**EXERCISE AIM:** Each line of the records below that contains "Instance" needs to be copied.

**EXTRACTED RECORDS:**
(* ===== verification/CodeCache.v ===== *)
(** * The cache of managed code ranges

    Model of [ManagedCodeCache.cpp]/[.h]: the code of compiled methods indexed by pages of
    64 KB, each page with its sorted vector of ranges, and the sorted vector of the code
    ranges of precompiled modules.  The unwinder asks the cache, from a signal handler,
    whether an instruction pointer is managed; the symbolisation asks for its function.

    The locks are outcomes of the operations: a lookup from a signal handler may fail to
    take each of them in time.  An insertion into one page is the unit of a write, since it
    is what the lock of a page protects. *)
From stdpp Require Import base gmap list sorting.
From S2P Require Import Prelude.

(** ** Ranges *)

Record CodeRange := mkRange {
  startAddress : Z; endAddress : Z;      (* inclusive *)
  functionId : Z; isDynamic : bool
}.

Record ModuleCodeRange := mkModule {
  m_startAddress : Z; m_endAddress : Z; isRemoved : bool
}.

#[export] Instance CodeRange_eq_dec : EqDecision CodeRange.
Proof. solve_decision. Defined.

Class Range (A : Type) := { range_start : A -> Z; range_end : A -> Z }.

#[export] Instance CodeRange_Range : Range CodeRange :=
  {| range_start := startAddress; range_end := endAddress |}.
#[export] Instance ModuleCodeRange_Range : Range ModuleCodeRange :=
  {| range_start := m_startAddress; range_end := m_endAddress |}.

Definition contains {A} `{Range A} (r : A) (ip : Z) : bool :=
  (range_start r <=? ip) && (ip <=? range_end r).

(** [std::lower_bound] and [std::upper_bound]: the furthermost position such that every
    element before it satisfies, respectively, [comp elem value] and [!(comp value elem)]. *)
Fixpoint bound {A} (before : A -> bool) (l : list A) : nat :=
  match l with
  | [] => 0
  | x :: l => if before x then S (bound before l) else 0
  end.

Definition FindRange {A} `{Range A} (container : list A) (value : Z) : option A :=
  match bound (fun range => range_start range <=? value) container with
  | O => None
  | S i =>
    match container !! i with
    | Some it => if contains it value then Some it else None
    | None => None
    end
  end.

(** [std::vector::insert]. *)
Definition insert_at {A} (i : nat) (x : A) (l : list A) : list A := take i l ++ x :: drop i l.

**TASK RESPONSE:**
#[export] Instance CodeRange_eq_dec : EqDecision CodeRange.
#[export] Instance CodeRange_Range : Range CodeRange :=
#[export] Instance ModuleCodeRange_Range : Range ModuleCodeRange :=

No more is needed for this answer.